**EXERCISE**
Find "else match l3 with" and "Definition tok_bytes (t" in the records below. Copy the lines holding them and every line between, exactly, and no others.

====== SUPPLIED MATERIAL

(* ===== verification/Json.v ===== *)
(** * JSON texts

    What the program uses of [encoding/json] (Go 1.23): values as trees, the
    compact encoder with HTML escaping, and the decoder.  Bytes of a string that
    are not UTF-8 are replaced by U+FFFD by the decoder and written as [\ufffd] by
    the encoder.  The decoder first undoes the escapes and then replaces, which is
    the same as in one pass because an escape never starts with a continuation
    byte. *)

From S2P Require Import Prelude GoStd NetIP.
From Stdlib Require Import Ascii.
From stdpp Require Import pretty.

Open Scope Z_scope.

(** ** UTF-8 *)
Definition within (a b : Z) (c : ascii) : bool := (a <=? code c) && (code c <=? b).
Definition cont (c : ascii) : bool := within 128 191 c.

(** The length of the well-formed sequence of two to four bytes at the front, or
    zero. *)
Definition multi_len (l : list ascii) : nat :=
  match l with
  | a :: b :: l2 =>
    if within 194 223 a && cont b then 2
    else match l2 with
    | c :: l3 =>
      if within 224 239 a && cont b && cont c && negb ((code a =? 224) && (code b <? 160))
         && negb ((code a =? 237) && (159 <? code b)) then 3
      else match l3 with
      | d :: _ =>
        if within 240 244 a && cont b && cont c && cont d && negb ((code a =? 240) && (code b <? 144))
           && negb ((code a =? 244) && (143 <? code b)) then 4
        else 0
      | [] => 0
      end
    | [] => 0
    end
  | _ => 0
  end.

Arguments multi_len : simpl never.

Inductive tok := TByte (c : ascii) | TSeq (s : list ascii) | TBad.

Fixpoint runes_go (fuel : nat) (l : list ascii) : list tok :=
  match fuel, l with
  | S fuel, a :: l' =>
    if code a <? 128 then TByte a :: runes_go fuel l'
    else match multi_len l with
    | O => TBad :: runes_go fuel l'
    | n => TSeq (take n l) :: runes_go fuel (drop n l)
    end
  | _, _ => []
  end.
Definition runes (l : list ascii) : list tok := runes_go (length l) l.

Definition replacement : list ascii := chr <$> [239; 191; 189].
Definition tok_bytes (t : tok) : list ascii :=
  match t with TByte c => [c] | TSeq s => s | TBad => replacement end.
Definition sanitize (l : list ascii) : list ascii := runes l ≫= tok_bytes.

(** [utf8.EncodeRune], and [utf16.DecodeRune] on a pair of surrogates. *)
Definition encode_rune (r : Z) : list ascii :=
  if (r <? 0) || (1114111 <? r) || ((55296 <=? r) && (r <=? 57343)) then replacement
  else if r <? 128 then [chr r]
  else if r <? 2048 then chr <$> [192 + r / 64; 128 + r mod 64]
  else if r <? 65536 then chr <$> [224 + r / 4096; 128 + r / 64 mod 64; 128 + r mod 64]
  else chr <$> [240 + r / 262144; 128 + r / 4096 mod 64; 128 + r / 64 mod 64; 128 + r mod 64].
Definition is_surrogate (r : Z) : bool := (55296 <=? r) && (r <=? 57343).
Definition surrogate_pair (r s : Z) : option Z :=
  if (55296 <=? r) && (r <=? 56319) && (56320 <=? s) && (s <=? 57343)
  then Some ((r - 55296) * 1024 + (s - 56320) + 65536) else None.

(** ** Strings *)
Definition quote_char : ascii := "034"%char.
Definition backslash : ascii := "092"%char.
Lemma parse_format t : year_ok t = true → parseRFC3339 (format_bytes t) = Some t.
Proof.
  unfold year_ok, format_bytes. destruct (civil (t / dayNs)) as [[y m] d] eqn:E. intros Hy.
  destruct (civil_correct _ _ _ _ E) as (Hdays & Hm & Hd).
  assert (Hd31 : d ≤ 31) by (pose proof (days_in_max y m); lia).
  set (s := t mod dayNs / Second).
  assert (Hs : 0 ≤ s < 86400 ∧ t mod dayNs = s * Second + t mod Second ∧ 0 ≤ t mod Second < Second)
    by (unfold s, dayNs, Second; divlia).
  assert (Hh : 0 ≤ s / 3600 ≤ 23 ∧ 0 ≤ s / 60 mod 60 ≤ 59 ∧ 0 ≤ s mod 60 ≤ 59 ∧ s = 3600 * (s / 3600) + 60 * (s / 60 mod 60) + s mod 60)
    by (clearbody s; divlia).
  pose proof (parse_tail (t mod Second) ltac:(lia)) as Ht. cbv zeta in Ht.
  unfold pad4, pad2 at 1 2 3 4 5 6 7. unfold parseRFC3339. cbn [app].
  change [digit (y / 100 / 10); digit ((y / 100) mod 10); digit (y mod 100 / 10); digit ((y mod 100) mod 10)] with (pad4 y).
  change [digit (?v / 10); digit (?v mod 10)] with (pad2 v).
  rewrite (parseUint_digits (pad4 y) y) by (try apply pad4_value; lia).
  rewrite (parseUint_digits (pad2 m) m) by (try apply pad2_value; lia).
  rewrite (parseUint_digits (pad2 d) d) by (try apply pad2_value; lia).
  change [digit (s / 3600 / 10); digit ((s / 3600) mod 10)] with (pad2 (s / 3600)).
  change [digit ((s / 60) mod 60 / 10); digit (((s / 60) mod 60) mod 10)] with (pad2 (s / 60 mod 60)).
  change [digit (s mod 60 / 10); digit ((s mod 60) mod 10)] with (pad2 (s mod 60)).
  rewrite !(parseUint_digits (pad2 _) _) by (try apply pad2_value; lia).
  rewrite bool_decide_eq_true_2 by done. cbn [negb]. rewrite Ht. cbn [parse_zone]. f_equal. rewrite Hdays.
  assert (t = t / dayNs * dayNs + t mod dayNs) by (unfold dayNs, Second; divlia). lia.
Qed.

Lemma ParseRFC3339_Format lenient t text : FormatRFC3339 t = Some text → ParseRFC3339 lenient text = Some t.
Proof.
  unfold FormatRFC3339, ParseRFC3339. destruct (year_ok t) eqn:E; [|done]. intros [= <-].
  by rewrite bytes_of_bytes, parse_format.
Qed.

(** The texts of times are ASCII. *)
Definition is_ascii (c : ascii) : Prop := code c < 128.

Lemma parseUint_ascii l a b v : parseUint l a b = Some v → Forall is_ascii l.
Proof.
  unfold parseUint. destruct (forallb _ l) eqn:E; [|done]. intros _. rewrite forallb_forall in E. apply Forall_forall. intros c Hc.
  specialize (E c (proj1 (list_elem_of_In _ _) Hc)). unfold within, is_ascii in *. lia.
Qed.
(* ===== verification/WireThm.v ===== *)
(** * The control API as JSON: what is sent is what is received *)

From Stdlib Require Import Ascii.
From S2P Require Import Prelude GoStd NetIP NetIP6 Json TimeFmt Model Handler Wire.

Open Scope Z_scope.

(** [a] is encoded, at most [h] deep, and decoded as [b]. *)
Definition sends {A} (c : codec A) (h : Z) (a b : A) : Prop :=
  ∃ j, to_json c a = Some j ∧ json_ok j ∧ height j ≤ h ∧ into c (clean j) (zero c) = Some b ∧ clean j ≠ JNull.

(** ** Scalars *)
Lemma sends_string s : utf8 s = true → sends c_string 0 s s.
Proof. intros Hs%utf8_clean. exists (JString s). split_and!; try done. cbn [clean]. by rewrite Hs. Qed.
Lemma sends_bool b : sends c_bool 0 b b.
Proof. by exists (JBool b). Qed.
Lemma sends_int64 z : int64 z → sends c_int64 0 z z.
Proof. intros Hz. exists (JNumber (FormatInt z)). split_and!; try done; [by eexists|]. cbn. by apply ParseInt_FormatInt. Qed.
Lemma sends_uint16 z : 0 ≤ z ≤ 65535 → sends c_uint16 0 z z.
Proof.
  intros Hz. exists (JNumber (FormatInt z)). split_and!; try done; [by eexists|]. cbn. unfold ParseUint16, FormatInt.
  rewrite (proj2 (Z.ltb_ge z 0)), Itoa_digits_value by lia. by rewrite (proj2 (Z.leb_le z 65535)) by lia.
Qed.
Lemma sends_time lenient t : year_ok t = true → sends (c_time lenient) 0 t t.
Proof.
  intros Ht. assert (∃ s, FormatRFC3339 t = Some s) as [s Hs] by (unfold FormatRFC3339; rewrite Ht; eauto).
  exists (JString s). cbn [c_time scalar to_json into clean]. rewrite Hs. split_and!; try done.
  rewrite (FormatRFC3339_clean t s Hs). by apply ParseRFC3339_Format.
Qed.

Definition ip_ok (ip : IP) : Prop := ip = [] ∨ (length ip = 4%nat ∨ length ip = 16%nat) ∧ Forall is_byte ip.

Lemma IP_String_ascii ip : length ip = 4%nat ∨ length ip = 16%nat → Forall is_byte ip → Forall is_ascii (bytes (IP_String ip)).
Proof.
  intros Hl Hb. unfold IP_String. rewrite bool_decide_eq_false_2 by (intros ->; by destruct Hl). rewrite bool_decide_eq_true_2 by done.
  cbn [negb]. assert (∀ b, is_byte b → Forall is_ascii (dec_byte b)) as Hd.
  { refine (byte_cases _ _). apply (bool_decide_eq_true_1 _). vm_compute. reflexivity. }
  assert (∀ v, Forall is_ascii (dotted (put_be 4 v))) as Hdot.
  { intros v. pose proof (put_be_byte 4 v) as Hp. destruct (put_be 4 v) as [|a [|b [|c [|d [|]]]]]; try constructor.
    decompose_Forall_hyps. cbn [dotted]. repeat (apply Forall_app; split; [by apply Hd|]; constructor; [done|]). by apply Hd. }
  case_bool_decide; [unfold Addr_String, AddrFrom4; by rewrite bytes_of_bytes|].
  unfold Addr_String, AddrFrom16. destruct (Is4In6 _); rewrite bytes_of_bytes; change (zone_suffix "") with (@nil ascii); rewrite app_nil_r.
  - apply Forall_app. split; [by repeat constructor|done].
  - destruct (append6_chars (be_value ip)) as [Hc _]. eapply Forall_impl; [exact Hc|]. intros c [[d Hx]| ->]; [|done].
    unfold hex_val in Hx. unfold is_ascii. destruct ((48 <=? code c) && _) eqn:E1; [lia|]. destruct ((97 <=? code c) && _) eqn:E2; [lia|].
    destruct ((65 <=? code c) && _) eqn:E3; [lia|done].
Qed.

Lemma sends_ip ip : ip_ok ip → sends c_ip 0 ip (To16 ip).
Proof.
  intros [->|[Hl Hb]]; [by exists (JString "")|]. exists (JString (IP_String ip)). cbn [c_ip to_json into clean].
  assert (ip ≠ []) by (intros ->; by destruct Hl). rewrite bool_decide_eq_false_2, bool_decide_eq_true_2 by done. split_and!; try done.
  pose proof (ParseIP_String ip Hl Hb) as Hp. pose proof (IP_String_ascii ip Hl Hb) as Ha.
  unfold clean_string. rewrite sanitize_ascii, of_bytes_bytes by done. cbv zeta. rewrite Hp.
  assert (To16 ip ≠ []) as Hne by (unfold To16; destruct Hl as [E|E]; rewrite E; done).
  rewrite !bool_decide_eq_false_2; [done|done|]. intros E. rewrite E in Hp. by rewrite <- Hp in Hne.
Qed.

(** ** Lists *)
Lemma sends_list {A} (c : codec A) h (f : A → A) l :
  Forall (λ a, sends c h a (f a)) l → 0 ≤ h → sends (c_list c) (1 + h) l (f <$> l).
Proof.
  intros Hl Hh. assert (∃ js, mapM (to_json c) l = Some js ∧ Forall json_ok js ∧ Forall (λ j, height j ≤ h) js ∧
    mapM (λ v, into c v (zero c)) (List.map clean js) = Some (f <$> l)) as (js & E & Hok & Hhs & Hd).
  { induction Hl as [|a l (j & E & Hok & Hj & Hd & _) Hl (js & Es & Hoks & Hjs & Hds)]; [by exists []|].
    exists (j :: js). cbn [mapM List.map]. rewrite E, Es, Hd. cbn [mbind option_bind]. rewrite Hds.
    by repeat constructor. }
  exists (JArray js). cbn [c_list to_json into clean zero]. rewrite E. split_and!; try done; [by apply json_ok_array|].
  cbn [height]. assert (foldr (λ v h, Z.max (height v) h) 0 js ≤ h) by (by apply foldr_max_le). lia.
Qed.

(** ** Structs *)
Lemma fld_skip {A} (c : codec A) names name k v ms a :
  belongs names name k = false → fld c names name ((k, v) :: ms) a = fld c names name ms a.
Proof. intros H. cbn [fld]. by rewrite H. Qed.
Lemma fld_hit {A} (c : codec A) names name k v ms a b :
  belongs names name k = true → into c v a = Some b → fld c names name ((k, v) :: ms) a = fld c names name ms b.
Proof. intros H E. cbn [fld]. by rewrite H, E. Qed.
Lemma encode_cons k v ms : encode_members ((k, Some v) :: ms) = cons (k, v) <$> encode_members ms.
Proof. done. Qed.

Lemma height_object_le l h : Forall (λ kv, height kv.2 ≤ h - 1) l → 1 ≤ h → height (JObject l) ≤ h.
Proof.
  intros Hl Hh. assert (height (JObject l) = height (JArray l.*2)) as ->.
  { cbn [height]. f_equal. clear. induction l as [|[k v] l IH]; [done|]. rewrite fmap_cons. cbn [foldr snd]. by rewrite IH. }
  cbn [height]. assert (foldr (λ v h, Z.max (height v) h) 0 l.*2 ≤ h - 1); [|lia]. apply foldr_max_le. rewrite Forall_fmap. split; [lia|done].
Qed.
(** ** Members of the room *)
Definition member_less : RoomMember → RoomMember → bool :=
  lex_less rm_IsLocal (λ a b, a && negb b)
    (lex_less (λ m, lower (rm_DisplayName m)) sltb
      (lex_less rm_VirtualIPv4 sltb (λ x y, sltb (rm_DisplayName x) (rm_DisplayName y)))).

Definition peer_member (p : Peer) : option RoomMember :=
  let name := TrimSpace (pr_DisplayName p) in
  let ip := To4 (pr_VirtualIPv4 p) in
  if bool_decide (name = "") || is_nil ip then None
  else Some {| rm_DisplayName := name; rm_VirtualIPv4 := IP_String ip; rm_IsLocal := false; rm_State := RoomMemberOnline |}.

Definition projectRoomMembers (joined : JoinResult) (snapshot : NetworkSnapshot) : option (list RoomMember) :=
  let joinedName := TrimSpace (jr_DisplayName joined) in
  let joinedIP := To4 (ParseIP (TrimSpace (jr_VirtualIPv4 joined))) in
  if bool_decide (joinedName = "") || blank (jr_NetworkID joined) || is_nil joinedIP then None
  else if negb (bool_decide (sn_NetworkID snapshot = jr_NetworkID joined)) then None
  else
    let localIP := To4 (sn_LocalVirtualIPv4 snapshot) in
    if is_nil localIP || negb (IP_Equal localIP joinedIP) then None
    else match mapM peer_member (sn_Peers snapshot) with
    | None => None
    | Some members =>
      Some (SliceStable member_less
        ({| rm_DisplayName := joinedName; rm_VirtualIPv4 := IP_String joinedIP; rm_IsLocal := true;
            rm_State := RoomMemberOnline |} :: members))
    end.

Definition with_Status (r : Ipc.Response) (st : Status) : Ipc.Response :=
  {| ipr_OK := ipr_OK r; ipr_Status := st; ipr_Members := ipr_Members r; ipr_Error := ipr_Error r |}.

Definition roomMembers (ctx : Context) : Op := λ '(s, w),
  match sv_joined s with
  | None => fail CodeNotJoined (s, w)
  | Some joined =>
    match so_Control options ≫= cc_Snapshot with
    | None => fail CodeControlFailed (s, w)
    | Some snapshotOf =>
      match snapshotOf ctx (jr_NetworkID joined) w with
      | (Err e, w) => fail (safeControlErrorCode e) (s, w)
      | (Ok snapshot, w) =>
        match projectRoomMembers joined snapshot with
        | None => fail CodeControlFailed (s, w)
        | Some members => (with_Status (SuccessMembersResponse (jr_NetworkID joined) members) (sv_status s), (s, w))
        end
      end
    end
  end.

(** ** Connecting *)
Definition to_path (p : string) (st : Service * W) : Ipc.Response * (Service * W) :=
  let status := with_PathState (sv_status st.1) p in
  (SuccessResponse status, ({| sv_identity := sv_identity st.1; sv_started := sv_started st.1; sv_joined := sv_joined st.1;
                               sv_status := status |}, st.2)).

Definition connect (ctx : Context) (networkID : string) : Op := λ '(s, w),
  match sv_joined s with
  | None => fail CodeNotJoined (s, w)
  | Some joined =>
    if negb (bool_decide (networkID = jr_NetworkID joined)) then fail CodeWrongNetwork (s, w)
    else match so_Reconciler options, so_Adapter options with
    | Some reconciler, _ =>
      match so_Control options ≫= cc_Snapshot with
      | None => fail CodeControlFailed (s, w)
      | Some snapshotOf =>
        match snapshotOf ctx networkID w with
        | (Err _, w) => fail CodeAdapterFailed (s, w)
        | (Ok snapshot, w) =>
          match sa_Apply reconciler ctx snapshot w with
          | (Err _, w) => fail CodeAdapterFailed (s, w)
          | (Ok _, w) => to_path PathStateDirect (s, w)
          end
        end
      end
    | None, None => fail CodeAdapterFailed (s, w)
    | None, Some adapter =>
      match da_Connect adapter ctx networkID w with
      | (Err _, w) => fail CodeAdapterFailed (s, w)
      | (Ok _, w) => to_path PathStateDirect (s, w)
      end
    end
  end.

Definition disconnect (ctx : Context) (networkID : string) : Op := λ '(s, w),
  match sv_joined s with
  | None => fail CodeNotJoined (s, w)
  | Some joined =>
    if negb (bool_decide (networkID = jr_NetworkID joined)) then fail CodeWrongNetwork (s, w)
    else match so_Reconciler options, so_Adapter options with
    | Some reconciler, _ =>
      match sa_Clear reconciler ctx w with
      | (Err _, w) => fail CodeAdapterFailed (s, w)
      | (Ok _, w) => to_path PathStateDisconnected (s, w)
      end
    | None, None => fail CodeAdapterFailed (s, w)
    | None, Some adapter =>
      match da_Disconnect adapter ctx networkID w with
      | (Err _, w) => fail CodeAdapterFailed (s, w)
      | (Ok _, w) => to_path PathStateDisconnected (s, w)
      end
    end
  end.

(** ** Requests *)
Definition Handle (ctx : Context) (request : Request) : Op := λ '(s, w),
  match contextErr ctx with
  | Some _ => fail CodeInternal (s, w)
  | None =>
    if bool_decide (ipq_Type request = CommandStatus) then
      if negb (sv_started s) then fail CodeNotStarted (s, w) else (SuccessResponse (sv_status s), (s, w))
    else if negb (sv_started s) then fail CodeNotStarted (s, w)
    else if bool_decide (ipq_Type request = CommandJoin) then join ctx request (s, w)
    else if bool_decide (ipq_Type request = CommandJoinRoom) then joinRoom ctx request (s, w)
    else if bool_decide (ipq_Type request = CommandRoomMembers) then roomMembers ctx (s, w)
    else if bool_decide (ipq_Type request = CommandLeave) then leave ctx (ipq_NetworkID request) (s, w)
    else if bool_decide (ipq_Type request = CommandConnect) then connect ctx (ipq_NetworkID request) (s, w)
    else if bool_decide (ipq_Type request = CommandDisconnect) then disconnect ctx (ipq_NetworkID request) (s, w)
    else fail CodeInvalidRequest (s, w)
  end.

(** [HandleJSON]: the bytes of a request, and the bytes of the answer. *)
Definition HandleJSON (authorizer : option (Context → M W unit)) (ctx : Context) (data : list ascii) :
    Service * W → result (list ascii) * (Service * W) := λ '(s, w),
  match DecodeRequest data with
  | Err _ => (MarshalResponse (ErrorResponse CodeInvalidRequest), (s, w))
  | Ok request =>
    match authorizer with
    | None => (MarshalResponse (ErrorResponse CodeUnauthorized), (s, w))
    | Some authorize =>
      match authorize ctx w with
      | (Err _, w) => (MarshalResponse (ErrorResponse CodeUnauthorized), (s, w))
      | (Ok _, w) => let '(response, st) := Handle ctx request (s, w) in (MarshalResponse response, st)
      end
    end
  end.

End Service.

============

**ANSWER BELOW**
      else match l3 with
      | d :: _ =>
        if within 240 244 a && cont b && cont c && cont d && negb ((code a =? 240) && (code b <? 144))
           && negb ((code a =? 244) && (143 <? code b)) then 4
        else 0
      | [] => 0
      end
    | [] => 0
    end
  | _ => 0
  end.

Arguments multi_len : simpl never.

Inductive tok := TByte (c : ascii) | TSeq (s : list ascii) | TBad.

Fixpoint runes_go (fuel : nat) (l : list ascii) : list tok :=
  match fuel, l with
  | S fuel, a :: l' =>
    if code a <? 128 then TByte a :: runes_go fuel l'
    else match multi_len l with
    | O => TBad :: runes_go fuel l'
    | n => TSeq (take n l) :: runes_go fuel (drop n l)
    end
  | _, _ => []
  end.
Definition runes (l : list ascii) : list tok := runes_go (length l) l.

Definition replacement : list ascii := chr <$> [239; 191; 189].
Definition tok_bytes (t : tok) : list ascii :=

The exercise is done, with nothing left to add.